======== Study material ========

(** The state of the mantissa loop of [readFloat]. The mantissa is kept
    exactly: Go keeps 19 digits (16 in base 16) with a truncation flag and
    falls back to an exact conversion, so both round the same value. *)
Record mant_state : Type := {
  m_mant : Z; m_nd : Z; m_dp : Z;
  m_sawdot : bool; m_sawdigits : bool; m_underscores : bool
}.

Fixpoint readFloat_mant (base : Z) (s : list Z) (st : mant_state)
  : mant_state * list Z :=
  match s with
  | [] => (st, [])
  | c :: rest =>
    if c =? 95 then
      readFloat_mant base rest
        {| m_mant := m_mant st; m_nd := m_nd st; m_dp := m_dp st;
           m_sawdot := m_sawdot st; m_sawdigits := m_sawdigits st;
           m_underscores := true |}
    else if c =? 46 then
      if m_sawdot st then (st, s)
      else readFloat_mant base rest
        {| m_mant := m_mant st; m_nd := m_nd st; m_dp := m_nd st;
           m_sawdot := true; m_sawdigits := m_sawdigits st;
           m_underscores := m_underscores st |}
    else if is_digit c then
      if (c =? 48) && (m_nd st =? 0) then
        readFloat_mant base rest
          {| m_mant := m_mant st; m_nd := m_nd st; m_dp := m_dp st - 1;
             m_sawdot := m_sawdot st; m_sawdigits := true;
             m_underscores := m_underscores st |}
      else
        readFloat_mant base rest
          {| m_mant := m_mant st * base + (c - 48); m_nd := m_nd st + 1;
             m_dp := m_dp st; m_sawdot := m_sawdot st; m_sawdigits := true;
             m_underscores := m_underscores st |}
    else if (base =? 16) && (97 <=? lower_byte c) && (lower_byte c <=? 102) then
      readFloat_mant base rest
        {| m_mant := m_mant st * 16 + (lower_byte c - 97 + 10);
           m_nd := m_nd st + 1; m_dp := m_dp st; m_sawdot := m_sawdot st;
           m_sawdigits := true; m_underscores := m_underscores st |}
    else (st, s)
  end.

(** The digits of the exponent: [e] saturates once it reaches 10000. *)
Fixpoint readFloat_exp (s : list Z) (e : Z) (underscores : bool)
  : Z * bool * list Z :=
  match s with
  | c :: rest =>
    if c =? 95 then readFloat_exp rest e true
    else if is_digit c then
      readFloat_exp rest (if e <? 10000 then e * 10 + (c - 48) else e) underscores
    else (e, underscores, s)
  | [] => (e, underscores, [])
  end.

(** [readFloat] on the whole of [s]: sign, base, exact mantissa and the
    exponent of the base (10, or 2 for a hexadecimal float); [None] when the
    syntax is wrong or bytes are left over. *)
Definition readFloat (s : list Z) : option (bool * bool * Z * Z) :=
  match s with
  | [] => None
  | c0 :: _ =>
    let neg := c0 =? 45 in
    let s1 := if (c0 =? 43) || (c0 =? 45) then drop 1 s else s in
    let '(hex, s2) :=
      match s1 with
      | d0 :: d1 :: ((_ :: _) as rest) =>
        if (d0 =? 48) && (lower_byte d1 =? 120) then (true, rest) else (false, s1)
      | _ => (false, s1)
      end in
    let base := if hex then 16 else 10 in
    let '(st, s3) :=
      readFloat_mant base s2
        {| m_mant := 0; m_nd := 0; m_dp := 0; m_sawdot := false;
           m_sawdigits := false; m_underscores := false |} in
    if negb (m_sawdigits st) then None
    else
      let dp := if m_sawdot st then m_dp st else m_nd st in
      let '(dp, nd) := if hex then (dp * 4, m_nd st * 4) else (dp, m_nd st) in
      let expChar := if hex then 112 else 101 in
      let after :=
        match s3 with
        | c :: s4 =>
          if lower_byte c =? expChar then
            match s4 with
            | [] => None
            | c' :: s5 =>
              let esign := if c' =? 45 then -1 else 1 in
              let s6 := if (c' =? 43) || (c' =? 45) then s5 else s4 in
              match s6 with
              | d :: _ =>
                if is_digit d then
                  let '(e, us, s7) := readFloat_exp s6 0 (m_underscores st) in
                  Some (dp + e * esign, us, s7)
                else None
              | [] => None
              end
            end
          else if hex then None
          else Some (dp, m_underscores st, s3)
        | [] => if hex then None else Some (dp, m_underscores st, s3)
        end in
      match after with
      | None => None
      | Some (dp, underscores, rest) =>
        if underscores && negb (underscoreOK s) then None
        else
          match rest with
          | [] => Some (neg, hex, m_mant st, dp - nd)
          | _ :: _ => None
          end
      end
  end.

(** The [float64] nearest to [m * 2^e] (ties to even). *)
Definition round_binary (neg : bool) (m e : Z) : float64 :=
  binary_normalize f64_prec f64_emax (if neg then - m else m) e neg.

(** The [float64] nearest to [m * 10^e] (ties to even). For a negative
    exponent the quotient is computed with 64 guard bits and a sticky bit. *)
Definition round_decimal (neg : bool) (m e : Z) : float64 :=
  if m =? 0 then S754_zero neg
  else if 0 <=? e then round_binary neg (m * 10 ^ e) 0
  else
    let d := 10 ^ (- e) in
    let s := Z.max 0 (Z.log2 d - Z.log2 m + 64) in
    let q := (m * 2 ^ s) / d in
    let r := (m * 2 ^ s) mod d in
    round_binary neg (2 * q + (if r =? 0 then 0 else 1)) (- (s + 1)).

(** [strconv.ParseFloat(s, 64)]; [None] when the error is not nil (wrong
    syntax, or a value that rounds to an infinity). *)
Definition ParseFloat (s : string) : option float64 :=
  let bs := bytes_of s in
  match special bs with
  | Some (f, n) => if (n =? length bs)%nat then Some f else None
  | None =>
    match readFloat bs with
    | None => None
    | Some (neg, hex, m, e) =>
      let f := if hex then round_binary neg m e else round_decimal neg m e in
      match f with
      | S754_infinity _ => None
      | _ => Some f
      end
    end
  end.

(** [float64(i)] for an integer [i] *)
Definition float64_of_int (i : Z) : float64 :=
  binary_normalize f64_prec f64_emax i 0 false.

(** The value [strconv.Atoi] returns, error or not: 0 on a syntax error,
    the nearest bound on a range error. *)
Definition Atoi_value (s : string) : Z :=
  match ParseInt s 10 with
  | Some n => n
  | None =>
    match bytes_of s with
    | [] => 0
    | c0 :: rest =>
      let body := if (c0 =? 43) || (c0 =? 45) then rest else c0 :: rest in
      match body with
      | [] => 0
      | _ :: _ =>
        if forallb is_digit body
        then (if c0 =? 45 then -9223372036854775808 else 9223372036854775807)
        else 0
      end
    end
  end.

End strconv.

(* ===================================================================== *)
(** * Package fmt *)
(* ===================================================================== *)

Module fmt.

(** [%d] *)
Definition d (n : Z) : string := NilZero.string_of_int (Z.to_int n).

(** [%4d]: right-justified in a field of four *)
Definition d4 (n : Z) : string :=
  let s := d n in
  gostrings.Repeat " " (4 - String.length s) +:+ s.

(** [%v] of a [[]string] *)
Definition v_strings (ss : list string) : string :=
  "[" +:+ gostrings.Join ss " " +:+ "]".

End fmt.

(* ===================================================================== *)
(** * Outcomes of code that can panic or whose model runs on fuel *)
(* ===================================================================== *)

Inductive outcome (A : Type) : Type :=
  | Done (a : A)
  | Panic
  | OutOfFuel.

Arguments Done {A} a.
Arguments Panic {A}.
Arguments OutOfFuel {A}.

Definition obind {A B : Type} (m : outcome A) (f : A -> outcome B) : outcome B :=
  match m with
  | Done a => f a
  | Panic => Panic
  | OutOfFuel => OutOfFuel
  end.

Notation "x <- m ;; k" := (obind m (fun x => k))
  (at level 100, m at next level, right associativity).

(* ===================================================================== *)
(** * Error levels and collection *)
(* ===================================================================== *)

Inductive ErrorLevel : Type := LevelWarning | LevelError.

Definition level_eqb (a b : ErrorLevel) : bool :=
  match a, b with
  | LevelWarning, LevelWarning | LevelError, LevelError => true
  | _, _ => false
  end.

(** The integer behind the level ([iota]): the order [SortByPosition] uses. *)
Definition level_int (l : ErrorLevel) : Z :=
  match l with LevelWarning => 0 | LevelError => 1 end.

Definition ErrorLevel_String (l : ErrorLevel) : string :=
  match l with LevelWarning => "WARNING" | LevelError => "ERROR" end.

Record ValidationError : Type := mkError {
  Level : ErrorLevel;
  Path : string;
  Line : Z;
  Column : Z;
  Message : string;
  Got : string;
  Expected : string
}.

(** [ValidationError.Error] *)
Definition ValidationError_Error (e : ValidationError) : string :=
  let details :=
    if negb (str_eqb (Expected e) "") && negb (str_eqb (Got e) "")
    then " (expected " +:+ Expected e +:+ ", got " +:+ Got e +:+ ")"
    else if negb (str_eqb (Got e) "") then " (got " +:+ Got e +:+ ")"
    else "" in
  let pos :=
    if 0 <? Line e then
      if 0 <? Column e
      then "line " +:+ fmt.d (Line e) +:+ ":" +:+ fmt.d (Column e) +:+ ": "
      else "line " +:+ fmt.d (Line e) +:+ ": "
    else "" in
  "[" +:+ ErrorLevel_String (Level e) +:+ "] " +:+ pos +:+ Message e
      +:+ details +:+ " (path: " +:+ Path e +:+ ")".

Record ErrorCollector : Type := mkCollector {
  errors : list ValidationError;
  warnings : list ValidationError
}.

Definition NewErrorCollector : ErrorCollector :=
  {| errors := []; warnings := [] |}.

(** [ErrorCollector.Add] *)
Definition Add (c : ErrorCollector) (err : ValidationError) : ErrorCollector :=
  match Level err with
  | LevelError => {| errors := errors c ++ [err]; warnings := warnings c |}
  | LevelWarning => {| errors := errors c; warnings := warnings c ++ [err] |}
  end.

Definition HasErrors (c : ErrorCollector) : bool :=
  (0 <? length (errors c))%nat.

(** [ErrorCollector.All]: all errors followed by all warnings *)
Definition All (c : ErrorCollector) : list ValidationError :=
  errors c ++ warnings c.

(* ===================================================================== *)
(** * Validation context *)
(* ===================================================================== *)

Record ValidationContext : Type := mkContext {
  StrictKeys : bool;
  StopOnFirst : bool;
  StrictTypes : bool;
  YAML11Booleans : bool;
  SourceLines : list string;
  collector : ErrorCollector;
  stopped : bool
}.

Definition NewValidationContext : ValidationContext :=
  {| StrictKeys := false; StopOnFirst := false; StrictTypes := false;
     YAML11Booleans := false; SourceLines := [];
     collector := NewErrorCollector; stopped := false |}.

Definition set_collector (ctx : ValidationContext) (c : ErrorCollector)
  : ValidationContext :=
  {| StrictKeys := StrictKeys ctx; StopOnFirst := StopOnFirst ctx;
     StrictTypes := StrictTypes ctx; YAML11Booleans := YAML11Booleans ctx;
     SourceLines := SourceLines ctx; collector := c; stopped := stopped ctx |}.

Definition set_stopped (ctx : ValidationContext) (b : bool) : ValidationContext :=
  {| StrictKeys := StrictKeys ctx; StopOnFirst := StopOnFirst ctx;
     StrictTypes := StrictTypes ctx; YAML11Booleans := YAML11Booleans ctx;
     SourceLines := SourceLines ctx; collector := collector ctx; stopped := b |}.

Definition set_SourceLines (ctx : ValidationContext) (l : list string)
  : ValidationContext :=
  {| StrictKeys := StrictKeys ctx; StopOnFirst := StopOnFirst ctx;
     StrictTypes := StrictTypes ctx; YAML11Booleans := YAML11Booleans ctx;
     SourceLines := l; collector := collector ctx; stopped := stopped ctx |}.

(** [ValidationContext.AddError] *)
Definition AddError (ctx : ValidationContext) (err : ValidationError)
  : ValidationContext :=
  if stopped ctx then ctx
  else
    let ctx' := set_collector ctx (Add (collector ctx) err) in
    if StopOnFirst ctx' && level_eqb (Level err) LevelError
    then set_stopped ctx' true
    else ctx'.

========

▶ The task:
Which lines in the records above include the word "exponent"? Copy them out.

▶ Your solution:
(** The digits of the exponent: [e] saturates once it reaches 10000. *)
    exponent of the base (10, or 2 for a hexadecimal float); [None] when the
    exponent the quotient is computed with 64 guard bits and a sticky bit. *)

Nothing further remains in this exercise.